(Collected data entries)
※ ※ ※
(* ===== verification/TCPLoop.v ===== *)
(** * TCP server: the code of the event loop (src/network/tcp_server.cpp)

    [acceptClients], [handleReadable], [dropConnection] and the body of [run] as
    functions of the kernel's answers, and that each is a run of the steps of
    [TCPServer].  (There the steps are apart so that workers can run in between.)
    Where a list of answers ends, the kernel has nothing more ([EWOULDBLOCK]). *)

From S2P Require Import Prelude TCPServer TCPServerSpec TCPServerLive.

(** ** [acceptClients] *)

(** What [accept] answers; for a new client, whether [kevent] registers it. *)
Inductive acceptAnswer := Accepted (clientFd : nat) (registered : bool) | NoClient | AcceptInterrupted | AcceptError.

(** A new object for a connection. *)
Definition newObject (s : server) : nat := fresh (dom (conns s)).

Definition acceptOne (f : nat) (s : server) : server :=
  let c := newObject s in
  mkServer (emplace f c (connections_ s)) (<[c:=newConn f]> (conns s)) (<[f:=c]> (opened s)) (phase s).

Fixpoint acceptClients (answers : list acceptAnswer) (s : server) : server :=
  match answers with
  | [] => s
  | Accepted f true :: rest => acceptClients rest (acceptOne f s)
  | Accepted _ false :: rest => acceptClients rest s   (* closed at once *)
  | AcceptInterrupted :: rest => acceptClients rest s
  | NoClient :: _ | AcceptError :: _ => s
  end.

(** The kernel hands out free numbers. *)
Fixpoint accept_ok (answers : list acceptAnswer) (s : server) : Prop :=
  match answers with
  | [] => True
  | Accepted f true :: rest => opened s !! f = None ∧ accept_ok rest (acceptOne f s)
  | Accepted _ false :: rest | AcceptInterrupted :: rest => accept_ok rest s
  | NoClient :: _ | AcceptError :: _ => True
  end.

Lemma acceptOne_step f s : phase s = LIdle → opened s !! f = None → lstep s (acceptOne f s).
Proof.
  destruct s as [m cs o p]. simpl. intros -> Hf. unfold acceptOne, newObject. simpl. apply s_accept; [|done].
  apply not_elem_of_dom, is_fresh.
Qed.

Lemma acceptClients_steps answers s :
  phase s = LIdle → accept_ok answers s →
  rtc lstep s (acceptClients answers s) ∧ phase (acceptClients answers s) = LIdle.
Proof.
  revert s. induction answers as [|[f [|]| | |] answers IH]; intros s Hp Hok; simpl in *; try done; try by apply IH.
  destruct Hok as [Hf Hok]. destruct (IH (acceptOne f s) Hp Hok) as [Hr Hp']. split; [|done].
  eapply rtc_l; [by apply acceptOne_step|done].
Qed.

(** ** [handleReadable] *)
Inductive readAnswer := Bytes (data : string) | Eof | ReadAgain | ReadInterrupted | ReadError.

(** The read loop: the bytes, and whether the peer is gone. *)
Fixpoint readAll (answers : list readAnswer) : string * bool :=
  match answers with
  | [] => ("", false)
  | Bytes data :: rest => let '(more, peerClosed) := readAll rest in (data +:+ more, peerClosed)
  | ReadInterrupted :: rest => readAll rest
  | ReadAgain :: _ => ("", false)
  | Eof :: _ | ReadError :: _ => ("", true)
  end.

(** The loop over complete lines: the connection, [shouldDispatch], [overLimit]. *)
Fixpoint splitLoop (fuel : nat) (k : conn) (sd : bool) : result (conn * bool * bool) :=
  match fuel with
  | 0 => Undef
  | S fuel' =>
    match splitPass k with
    | (k', PNoLine) => Val (k', sd, false)
    | (k', PContinue) => splitLoop fuel' k' sd
    | (k', PLimit) => Val (k', sd, true)
    | (k', PPushed d) => splitLoop fuel' k' (sd || d)
    end
  end.

(** [dropConnection(fd)] *)
Definition dropConnection (f : nat) (s : server) : server :=
  match connections_ s !! f with
  | None => s
  | Some c =>
    match conns s !! c with
    | None => s
    | Some k =>
      let '(k', b) := dropLocked k in
      mkServer (delete f (connections_ s)) (<[c:=k']> (conns s)) (closeIf b (fd k) (opened s)) (phase s)
    end
  end.

Definition handleReadable (c : nat) (answers : list readAnswer) (s : server) : result server :=
  let '(data, peerClosed) := readAll answers in
  k ← deref (conns s !! c);
  let k1 := receive k data in
  '(k2, shouldDispatch, overLimit) ← splitLoop (S (String.length (inbox k1))) k1 false;
  let k3 := if shouldDispatch : bool then submitTask k2 else k2 in
  let s' := mkServer (connections_ s) (<[c:=k3]> (conns s)) (opened s) (phase s) in
  Val (if peerClosed || (overLimit || inboxOver k2) then dropConnection (fd k) s' else s').

(** Every pass of the loop takes bytes off the inbox. *)
Lemma splitLoop_total fuel k sd :
  String.length (inbox k) < fuel → ∃ k' sd' ol, splitLoop fuel k sd = Val (k', sd', ol) ∧ fd k' = fd k.
Proof.
  revert k sd. induction fuel as [|fuel IH]; intros k sd Hf; [lia|]. simpl.
  destruct (splitPass k) as [k' r] eqn:Hp. pose proof (splitPass_effort _ _ _ Hp) as He.
  assert (Hfd : fd k' = fd k) by (unfold splitPass in Hp; repeat (case_match; simplify_eq; try done)).
  rewrite <- Hfd. destruct r as [| | |d]; [by eexists _, _, _|destruct He as [_ He]; apply IH; lia|by eexists _, _, _|].
  destruct He as [_ He]. apply IH. lia.
Qed.

Lemma splitLoop_steps fuel c k sd pc m cs o k' sd' ol :
  cs !! c = Some k → splitLoop fuel k sd = Val (k', sd', ol) →
  rtc lstep (mkServer m cs o (LLines c pc sd false)) (mkServer m (<[c:=k']> cs) o (LAfter c pc sd' ol)).
Proof.
  revert k sd cs. induction fuel as [|fuel IH]; intros k sd cs Hk; [done|]. simpl.
  destruct (splitPass k) as [k1 r] eqn:Hp. intros Hl. eapply rtc_l; [by eapply s_pass|].
  destruct r as [| | |d]; [by simplify_eq/=| |by simplify_eq/=|];
    (rewrite <- (insert_insert_eq cs c k' k1); apply (IH k1); [by rewrite lookup_insert_eq|done]).
Qed.

Lemma dropConnection_steps c k m cs o :
  sinv (mkServer m cs o (LEnd c true)) → cs !! c = Some k →
  rtc lstep (mkServer m cs o (LEnd c true)) (dropConnection (fd k) (mkServer m cs o LIdle)).
Proof.
  intros H Hk. assert (Hm : m !! fd k = Some c) by by eapply loop_registered.
  unfold dropConnection. simpl. rewrite Hm, Hk.
  eapply rtc_l; [by eapply s_erase|]. apply rtc_once. by apply s_drop.
Qed.

(** ** Functions are runs of steps *)
Lemma handleReadable_steps f c answers s :
  sinv s → phase s = LIdle → connections_ s !! f = Some c →
  ∃ s', handleReadable c answers s = Val s' ∧ rtc lstep s s' ∧ phase s' = LIdle.
Proof.
  intros H Hp Hc. destruct s as [m cs o p]. simpl in *. subst p.
  destruct (si_registered _ H _ _ Hc) as (k & Hk & <-). simpl in Hk. unfold handleReadable.
  destruct (readAll answers) as [data pc]. cbn [conns]. rewrite Hk. cbn [deref mbind result_bind inbox receive].
  destruct (splitLoop_total (S (String.length (inbox k +:+ data))) (receive k data) false) as (k2 & sd & ol & Hl & Hfd); [simpl; lia|].
  rewrite Hl. cbn [mbind result_bind]. eexists. split; [done|].
  assert (Hsteps : rtc lstep (mkServer m cs o LIdle)
    (mkServer m (<[c:=if sd then submitTask k2 else k2]> cs) o (LEnd c (pc || (ol || inboxOver k2))))).
  { eapply rtc_l; [by eapply (s_read _ _ _ data pc)|]. etrans; [eapply splitLoop_steps; [by rewrite lookup_insert_eq|done]|].
    rewrite insert_insert_eq. apply rtc_once.
    pose proof (s_after c k2 pc sd ol m (<[c:=k2]> cs) o) as Ha. rewrite lookup_insert_eq, insert_insert_eq in Ha. by apply Ha. }
  assert (Hs' : sinv (mkServer m (<[c:=if sd then submitTask k2 else k2]> cs) o (LEnd c (pc || (ol || inboxOver k2))))).
  { clear -H Hsteps. induction Hsteps; eauto using lstep_inv. }
  destruct (pc || (ol || inboxOver k2)).
  - assert (fd (if sd then submitTask k2 else k2) = fd k) as Hfd' by by destruct sd.
    split; [etrans; [exact Hsteps|]; rewrite <- Hfd'; apply dropConnection_steps; [done|by rewrite lookup_insert_eq]|].
    unfold dropConnection. simpl. by repeat (case_match; simpl).
  - split; [|done]. etrans; [exact Hsteps|]. apply rtc_once, s_keep.
Qed.

(** ** A batch of events *)
Inductive loopEvent := OnListen (answers : list acceptAnswer) | OnWake | OnClient (f : nat) (answers : list readAnswer).

(** The body of the [for] in [run]. *)
Definition handleEvent (e : loopEvent) (s : server) : result server :=
  match e with
  | OnWake => Val s
  | OnListen answers => Val (acceptClients answers s)
  | OnClient f answers =>
    match connections_ s !! f with
    | None => Val s
    | Some c => handleReadable c answers s
    end
  end.

Fixpoint handleEvents (events : list loopEvent) (s : server) : result server :=
  match events with
  | [] => Val s
  | e :: rest => s' ← handleEvent e s; handleEvents rest s'
  end.

Fixpoint events_ok (events : list loopEvent) (s : server) : Prop :=
  match events with
  | [] => True
  | e :: rest =>
    (if e is OnListen answers then accept_ok answers s else True) ∧
    ∀ s', handleEvent e s = Val s' → events_ok rest s'
  end.

Lemma handleEvents_steps events s :
  sinv s → phase s = LIdle → events_ok events s →
  ∃ s', handleEvents events s = Val s' ∧ rtc lstep s s' ∧ phase s' = LIdle.
Proof.
  revert s. induction events as [|e events IH]; intros s H Hp Hok; [by exists s|]. destruct Hok as [He Hrest]. simpl.
  assert (∃ s1, handleEvent e s = Val s1 ∧ rtc lstep s s1 ∧ phase s1 = LIdle) as (s1 & Hs1 & Hr1 & Hp1).
  { destruct e as [answers| |f answers]; simpl.
    - eexists. split; [done|]. by apply acceptClients_steps.
    - by exists s.
    - destruct (connections_ s !! f) as [c|] eqn:Hf; [by eapply handleReadable_steps|by exists s]. }
  rewrite Hs1. simpl. destruct (IH s1) as (s2 & Hs2 & Hr2 & Hp2); [|done|by apply Hrest|].
  { clear -H Hr1. induction Hr1; eauto using lstep_inv. }
  exists s2. split; [done|]. split; [by etrans|done].
Qed.

(** ** [run]: the waits for events, until [running_] is false or a wait fails *)
Inductive waitAnswer := WaitEvents (events : list loopEvent) | WaitInterrupted | WaitError (text : string).

(** The state of the server, and the exception that [run] throws if any. *)
Fixpoint run (waits : list waitAnswer) (s : server) : result (server * option exn) :=
  match waits with
  | [] => Val (s, None)
  | WaitInterrupted :: rest => run rest s
  | WaitError text :: _ => Val (s, Some (RuntimeError ("TCPServer: kevent wait: " +:+ text)))
  | WaitEvents events :: rest => s' ← handleEvents events s; run rest s'
  end.

Fixpoint waits_ok (waits : list waitAnswer) (s : server) : Prop :=
  match waits with
  | [] | WaitError _ :: _ => True
  | WaitInterrupted :: rest => waits_ok rest s
  | WaitEvents events :: rest => events_ok events s ∧ ∀ s', handleEvents events s = Val s' → waits_ok rest s'
  end.

Lemma run_steps waits s :
  sinv s → phase s = LIdle → waits_ok waits s →
  ∃ s' e, run waits s = Val (s', e) ∧ rtc lstep s s' ∧ phase s' = LIdle.
Proof.
  revert s. induction waits as [|[events| |text] waits IH]; intros s H Hp Hok; simpl in *; [by exists s, None| |by apply IH|by eexists s, _].
  destruct Hok as [He Hok]. destruct (handleEvents_steps events s H Hp He) as (s1 & Hs1 & Hr1 & Hp1). rewrite Hs1. simpl.
  destruct (IH s1) as (s2 & e & Hs2 & Hr2 & Hp2); [|done|by apply Hok|].
  { clear -H Hr1. induction Hr1; eauto using lstep_inv. }
  exists s2, e. split; [done|]. split; [by etrans|done].
Qed.

Lemma run_throws waits s s' e :
  run waits s = Val (s', e) → is_Some e ↔ Exists (λ w, if w is WaitError _ then True else False) waits.
Proof.
  revert s. induction waits as [|[events| |text] waits IH]; intros s; simpl; rewrite ?Exists_nil, ?Exists_cons.
  - intros [= _ <-]. by split; [intros [? ?]|].
  - destruct (handleEvents events s) as [s1| |]; simpl; try done. intros ->%IH. naive_solver.
  - intros ->%IH. naive_solver.
  - intros [= _ <-]. naive_solver.
Qed.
※ ※ ※
EXERCISE REQUIREMENTS >> Each line from the top of the records down to the one with "(** A new object for a connection. *)" must be retyped exactly; include both ends and nothing else.

ANSWER TO THE PROBLEM >>
(* ===== verification/TCPLoop.v ===== *)
(** * TCP server: the code of the event loop (src/network/tcp_server.cpp)

    [acceptClients], [handleReadable], [dropConnection] and the body of [run] as
    functions of the kernel's answers, and that each is a run of the steps of
    [TCPServer].  (There the steps are apart so that workers can run in between.)
    Where a list of answers ends, the kernel has nothing more ([EWOULDBLOCK]). *)

From S2P Require Import Prelude TCPServer TCPServerSpec TCPServerLive.

(** ** [acceptClients] *)

(** What [accept] answers; for a new client, whether [kevent] registers it. *)
Inductive acceptAnswer := Accepted (clientFd : nat) (registered : bool) | NoClient | AcceptInterrupted | AcceptError.

(** A new object for a connection. *)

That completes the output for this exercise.